Some schools and hospitals do offer a cursory lecture or two on rules and ethics, but these are woefully inadequate. In moments of stress—whether from passion or exhaustion—we are all likely to forget or ignore any rules we may have learned. In its excellent publication, “Challenges of Professional Boundaries (for Medical Students),” the Texas Medical Association puts it this way:
“Physicians are trained to function effectively and cope with the numerous stresses that come with the responsibilities of their position. When additional personal stressors occur, normal coping mechanisms may become strained. As a part of being human, physicians and students may become vulnerable to poor judgment and/or decision-making. They also may be at greater risk for succumbing to invitations of needy patients.”

There is, of course, no way for medical students, or anyone else, to avoid these “additional personal stressors,” but there are proven ways to prepare oneself. The article below, Protection Plans Help Prevent Violations, describes the way PBI graduates do just that. But most of the practitioners who attend our classes have already committed a boundary violation, seriously harming their patients, their institutions and themselves in the process—not to mention their family and friends. In an ideal world, they would have been prepared for the challenges they faced before any damage had been done.
Simply offering such training is not enough. Because no one believes they are at risk until it’s too late, few if any medical students or residents are going to voluntarily attend classes designed to reduce their violation potential. That’s why I strongly believe that professional boundary training should be a mandatory part of medical training.
The time devoted to this training needn’t be extensive. In their first year of school, medical students could take an introductory course, focusing on the boundary issues most common to those just starting out (see below). Then periodically throughout their training, as their experience and exposure to risk grows, students and residents could revisit the subject, discussing with mentors and each other challenging situations they’ve actually faced. To help break through students’ sense of invulnerability, these classes should also include case histories of students, residents and young physicians who have been disciplined for violations.

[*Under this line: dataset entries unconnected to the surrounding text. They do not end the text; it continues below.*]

Lemma config_files_plain purposes p preview auth :
  purposes ≡ₚ managedOpenVPNPathDirectives → externalEgressUUIDPattern (eg_DeploymentID p) = true →
  openvpn_auth p (externalEgressManagedDir p) preview = Ok auth →
  files_plain (replacement_map (uploaded p (externalEgressManagedDir p) purposes ++ auth)).
Proof.
  intros Hperm Hid Hauth d path (file & [Hin|Hin]%elem_of_app & ->)%replacement_map_elem.
  - apply uploaded_elem in Hin as (purpose & Hin & ->). rewrite Hperm in Hin. unfold managedOpenVPNPathDirectives in Hin.
    repeat (apply elem_of_cons in Hin as [[= -> ->]|Hin]); try by apply elem_of_nil in Hin.
    all: split; [reflexivity|]; apply managed_dir_word; [done|by apply all_bytes_dec].
  - destruct (openvpn_auth_elem _ _ _ _ _ _ Hauth Hin) as [-> ->]. split; [reflexivity|].
    apply managed_dir_word; [done|by apply all_bytes_dec].
Qed.

Lemma scan_longer max max' s l : max ≤ max' → scan_lines max s = (l, false) → scan_lines max' s = (l, false).
Proof.
  intros Hle. unfold scan_lines. generalize (raw_lines (split_char LF s)). intros lines. revert l.
  induction lines as [|w lines IH]; intros l; [done|]. cbn [scan_upto].
  destruct (Z.ltb_spec (Z.of_nat (String.length w)) max); [|done].
  replace (Z.of_nat (String.length w) <? max') with true by lia.
  destruct (scan_upto max lines) as [r b] eqn:E. intros [= <- ->]. by rewrite (IH r eq_refl).
Qed.

(** ** The rendered configuration *)

Definition openvpn_tail (p : externalEgressJobPayload) : list directive :=
  [("dev", [eg_InterfaceName p]); ("dev-type", ["tun"]); ("route-nopull", []); ("route-noexec", []); ("auth-nocache", [])].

And there is no reason this attention to professionalism needs to lapse after the initial years of medical training. States could ensure that the education continued throughout the careers of all medical professionals by including boundary education in the CME credits required for license renewal. Again, the commitment could be modest; just a few hours of CME-approved courses every few years.
I recognize that teaching medical students and others about professional boundaries is not a panacea. I don’t expect that the kinds of educational initiatives I am advocating will extinguish the need for remedial courses like those we teach at PBI. But given the amount of damage I have seen boundary violations inflict over the years, I know how valuable any reduction in violations would be—both for physicians and patients. As anyone who cares for the sick and injured knows all too well, the best medicine is preventative.